Het 60ste album en de hoge leeftijd van de auteurs was blijkbaar een goede reden voor uitgeverij Dupuis om een hommage-album uit te brengen. Ze zochten hiervoor 19 notoire fans uit hun eigen stal en gaven hen de opdracht om elk solo of in duo een kortverhaal te fabriceren. De personages en karakters waren gekend. Voor de stijl en de verhaallijnen kregen ze carte blanche. Het resultaat is een serieuze klepper met uiteenlopende stijlen en verrassende verhaallijnen. Echt experimenteel werk zal je niet terugvinden in dit album maar wel een afwisselend realistische tekenstijlen en extreem karikaturale personages, grappige verhalen en melancholie.
Dit kan je verwachten:
• Denis Bodart en Thierry Gloris zijn misschien wel de meest onverwachte fans. Ze trekken de stijl van hun Green Manor door naar de Blauwbloezen wat een geslaagd kunstje blijkt.
• Clarke grijpt terug naar de kruisbestuiving met historische personages. In dit geval zijn het de Daltonbroers. Maar dan gebaseerd op John Dalton, de wetenschapper die kleurenblindheid op de kaart zetten, wat voor hilarische verwarring zorgt bij het wisselen van uniformkleuren.
• Spanjaard José Luis Munuera Sedyas, gewend aan het bedenken van verhalen met piraten ( De Campbells), science fiction en de laatste jaren ook Robbedoes en Kwabbernoot, werd volgens hemzelf zeer snel overtuigd om mee te doen aan dit project. Hij was trouwens al van plan om zich aan de Western te wagen en dit was dan een geschenk uit de hemel.
• Aimee de Jongh uit Nederland is hier de enige Nederlandstalige en ook enige vrouwelijke stripauteur. Ze verdiende haar sporen vooral met strips voor kleinere kinderen. Hier gaat ze voor een semirealistische stijl met een magisch-realistisch verhaal over een spookverschijning van een trommeljongen. Ze verzorgde ook de fraaie cover.
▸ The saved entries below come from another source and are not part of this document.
Lemma form_body : raw_read (form hdr fl mac body tail) ZT_PACKET_IDX_VERB (u32 (size (form hdr fl mac body tail) - ZT_PACKET_IDX_VERB)) = Ok body.
Proof.
  pose proof form_zlens. rewrite form_size. apply form_read with (pre := hdr ++ [fl] ++ mac) (post := tail); [|idx|done].
  cbn. by rewrite <- !app_assoc.
Qed.

Lemma form_set_body bs : length bs = length body -> raw_write (form hdr fl mac body tail) ZT_PACKET_IDX_VERB bs = Ok (form hdr fl mac bs tail).
Proof.
  intros Hl. pose proof form_zlens. rewrite (form_write _ bs body (hdr ++ [fl] ++ mac) tail).
  - unfold form, zlen. rewrite Hl. by rewrite <- !app_assoc.
  - cbn. by rewrite <- !app_assoc.
  - idx.
  - done.
Qed.

Lemma form_set_iv iv : length iv = 8%nat -> raw_write (form hdr fl mac body tail) ZT_PACKET_IDX_IV iv = Ok (form (iv ++ drop 8 hdr) fl mac body tail).
Proof.
  intros Hl. destruct Hok as (_ & Hh & _). rewrite (form_write _ iv (take 8 hdr) [] (drop 8 hdr ++ [fl] ++ mac ++ body ++ tail)).
  - unfold form. by rewrite <- app_assoc.
  - cbn [app _b form]. by rewrite (app_assoc (take 8 hdr)), take_drop.
  - done.
  - rewrite length_take. lia.
Qed.
End form.

(** ** The flags byte *)

Lemma byte_cases (P : Z -> bool) : forallb P (seqZ 0 256) = true -> forall x, byte_ok x -> P x = true.
Proof.
  intros H x Hx. rewrite forallb_forall in H. apply H, list_elem_of_In, elem_of_seqZ. unfold byte_ok in Hx. lia.
Qed.

(** [by_bytes H]: a boolean fact about a byte, by trying all of them. *)
Ltac by_bytes x P := apply (byte_cases (fun x => P)); [vm_compute; reflexivity|done].

Definition cipher_of (fl : Z) : Z := Z.shiftr (Z.land fl 0x38) 3.
Definition with_cipher (fl c : Z) : Z := u8 (Z.lor (Z.land fl 0xc7) (u8 (Z.land (Z.shiftl c 3) 0x38))).
Definition with_ext (fl : Z) (ext : bool) : Z := u8 (if ext then Z.lor fl 0x80 else Z.land fl (u8 (Z.lnot 0x80))).
Definition hop (fl : Z) : Z := u8 (Z.lor (Z.land fl 0xf8) (Z.land (fl + 1) 7)).
(** Everything but the hops. *)
Definition immutable (fl : Z) : Z := Z.land fl 0xf8.

Lemma hop_ok fl : byte_ok fl -> immutable (hop fl) = immutable fl.
Proof. intros H. apply Z.eqb_eq. revert fl H. apply (byte_cases (fun fl => immutable (hop fl) =? immutable fl)). vm_compute. reflexivity. Qed.

Lemma cipher_immutable fl fl' : immutable fl = immutable fl' -> cipher_of fl = cipher_of fl'.
Proof.
  unfold immutable, cipher_of. intros E. assert (forall x, Z.land x 0x38 = Z.land (Z.land x 0xf8) 0x38) as A by (intros; by rewrite <- Z.land_assoc).
  by rewrite (A fl), (A fl'), E.
Qed.

Lemma ext_immutable fl fl' : immutable fl = immutable fl' -> Z.land fl 0x80 = Z.land fl' 0x80.
Proof.
  unfold immutable. intros E. assert (forall x, Z.land x 0x80 = Z.land (Z.land x 0xf8) 0x80) as A by (intros; by rewrite <- Z.land_assoc).
  by rewrite (A fl), (A fl'), E.
Qed.

Lemma with_cipher_ok fl c : 0 <= c < 4 -> byte_ok fl ->
  cipher_of (with_cipher fl c) = c /\ Z.land (with_cipher fl c) 0x80 = Z.land fl 0x80 /\ Z.land (with_cipher fl c) 7 = Z.land fl 7.
Proof.
  intros Hc H. assert (c = 0 \/ c = 1 \/ c = 2 \/ c = 3) as D by lia.
  assert (forall c, forallb (fun fl => (cipher_of (with_cipher fl c) =? c) && (Z.land (with_cipher fl c) 0x80 =? Z.land fl 0x80) &&
    (Z.land (with_cipher fl c) 7 =? Z.land fl 7)) (seqZ 0 256) = true ->
    cipher_of (with_cipher fl c) = c /\ Z.land (with_cipher fl c) 0x80 = Z.land fl 0x80 /\ Z.land (with_cipher fl c) 7 = Z.land fl 7) as L.
  { intros d Hd. apply (byte_cases _ Hd) in H. rewrite !andb_true_iff, !Z.eqb_eq in H. tauto. }
  destruct D as [-> | [-> | [-> | ->]]]; apply L; vm_compute; reflexivity.
Qed.

Lemma with_ext_ok fl ext : byte_ok fl ->
  negb (Z.land (with_ext fl ext) 0x80 =? 0) = ext /\ Z.land (with_ext fl ext) 7 = Z.land fl 7.
Proof.
  intros H.
  assert (forallb (fun fl => Bool.eqb (negb (Z.land (with_ext fl ext) 0x80 =? 0)) ext && (Z.land (with_ext fl ext) 7 =? Z.land fl 7)) (seqZ 0 256) = true) as D
    by (destruct ext; vm_compute; reflexivity).
  apply (byte_cases _ D) in H. rewrite andb_true_iff, eqb_true_iff, Z.eqb_eq in H. exact H.
Qed.

(** ** One-time keys and streams *)

Definition mangled (key hdr : list Z) (fl size : Z) : list Z :=
  zip_with Z.lxor (take 18 key) hdr ++
  [Z.lxor (nth 18 key 0) (immutable fl); Z.lxor (nth 19 key 0) (u8 (Z.land size 0xff)); Z.lxor (nth 20 key 0) (u8 (Z.land (Z.shiftr size 8) 0xff))] ++
  drop 21 key.
Definition cipher_state (key hdr : list Z) (fl size : Z) : Salsa20 := Salsa20.init (mangled key hdr fl size) (take 8 hdr).
Definition one_time_key (s : Salsa20) : list Z := memxor Armor.ZERO_KEY (keystream rounds12 s 0 1).
Definition stream (s : Salsa20) (m : list Z) : list Z := memxor m (keystream rounds12 s 1 (blocks m)).
(** The 8 bytes of a packet's MAC field. *)
Definition mac_of (s : Salsa20) (body : list Z) : list Z := take 8 (poly1305 (one_time_key s) body).

Definition scratch_ok (tmp pbuf : list Z) : Prop := tmp_ok tmp /\ length pbuf = 16%nat.
Definition key_ok (key : list Z) : Prop := bytes_ok key /\ length key = 32%nat.

Lemma counter_init k iv : counter_ok (init k iv) /\ counter (init k iv) = 0.
Proof. split; [split; by_compute|done]. Qed.

Lemma length_stream s m : length (stream s m) = length m.
Proof.
  apply length_memxor. rewrite length_keystream by (unfold blocks, zlen; Z.div_mod_to_equations; lia). apply blocks_enough.
Qed.

Lemma bytes_stream s m : bytes_ok m -> bytes_ok (stream s m).
Proof. intros. apply bytes_ok_memxor; [done|apply bytes_keystream]. Qed.

Lemma stream_invol s m : stream s (stream s m) = m.
Proof.
  unfold stream at 1. unfold blocks, zlen. rewrite length_stream. apply memxor_invol.
  rewrite length_keystream by (Z.div_mod_to_equations; lia). apply blocks_enough.
Qed.

Lemma zero_key_bytes : bytes_ok Armor.ZERO_KEY.
Proof. by_compute. Qed.

Lemma one_time_key_ok s : key_ok (one_time_key s).
Proof.
  split; [apply bytes_ok_memxor; [apply zero_key_bytes|apply bytes_keystream]|].
  apply length_memxor. rewrite length_keystream by lia. change (length Armor.ZERO_KEY) with 32%nat. lia.
Qed.

Lemma crypt_first tmp k hdr fl n (s := cipher_state k hdr fl n) : tmp_ok tmp ->
  crypt12 tmp s Armor.ZERO_KEY = Ok (at_counter s 1, one_time_key s).
Proof.
  intros Ht. destruct (counter_init (mangled k hdr fl n) (take 8 hdr)) as [Hc H0]. fold (cipher_state k hdr fl n) in Hc, H0.
  fold s in Hc, H0. unfold crypt12. rewrite (crypt_eq rounds12 tmp s _ Ht Hc zero_key_bytes). by rewrite H0.
Qed.

Lemma crypt_rest tmp s m : tmp_ok tmp -> bytes_ok m -> exists s', crypt12 tmp (at_counter s 1) m = Ok (s', stream s m).
Proof.
  intros. unfold crypt12. rewrite crypt_eq; [|done|apply counter_ok_at|done]. rewrite counter_at, keystream_at. by eexists.
Qed.

Lemma length_mac s body : length (mac_of s body) = 8%nat.
Proof. unfold mac_of, poly1305. by rewrite length_take, length_le_bytes. Qed.

Lemma bytes_mac s body : bytes_ok (mac_of s body).
Proof. apply list.Forall_take, bytes_ok_rev. auto with bytes. Qed.

Lemma secureEq_spec a : forall b, length a = length b -> Armor.secureEq a b = bool_decide (a = b).
Proof.
  unfold Armor.secureEq. intros b Hl. apply Bool.eq_iff_eq_true. rewrite Z.eqb_eq, bool_decide_eq_true.
  assert (forall l acc, fold_left Z.lor l acc = 0 <-> acc = 0 /\ Forall (fun x => x = 0) l) as F.
  { induction l as [|x l IH]; intros acc; cbn; [rewrite list.Forall_nil; tauto|].
    rewrite IH, list.Forall_cons, Z.lor_eq_0_iff. tauto. }
  rewrite F. revert b Hl. induction a as [|x a IH]; intros [|y b] Hl; cbn in *; try done; try by split.
  rewrite list.Forall_cons, Z.lxor_eq_0_iff. specialize (IH b ltac:(lia)). split.
  - intros (_ & -> & H). f_equal. by apply IH.
  - intros [= -> ->]. split; [done|]. split; [done|]. by apply IH.
Qed.

(** ** Armor on the form *)

Section header.
Context hdr fl mac body tail (Hok : form_ok hdr fl mac body tail).
Let b := form hdr fl mac body tail.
• Olivier Schwartz die Robbedoes onlangs een retrorevival gaf en recent zijn sporen verdiende met Gringos Locos zorgt voor de semihistorische toets door de toekomstige moordenaar van Lincoln op te voeren als personage met een onverwachte familieband met Chesterfield..
• Zidrou mocht onlangs de nieuwe Robbedoes voor zijn rekening nemen. Maar hij verdiende ook al zijn sporen met de reeks Tamara en de slasherserie Moederkillers. Hier dingt hij samen met scenarist Maltaite duidelijk naar het opvolgerschap van de originele auteurs. Zij weten de geest en stijl, hoewel geen getrouwe kopie, het beste te vatten.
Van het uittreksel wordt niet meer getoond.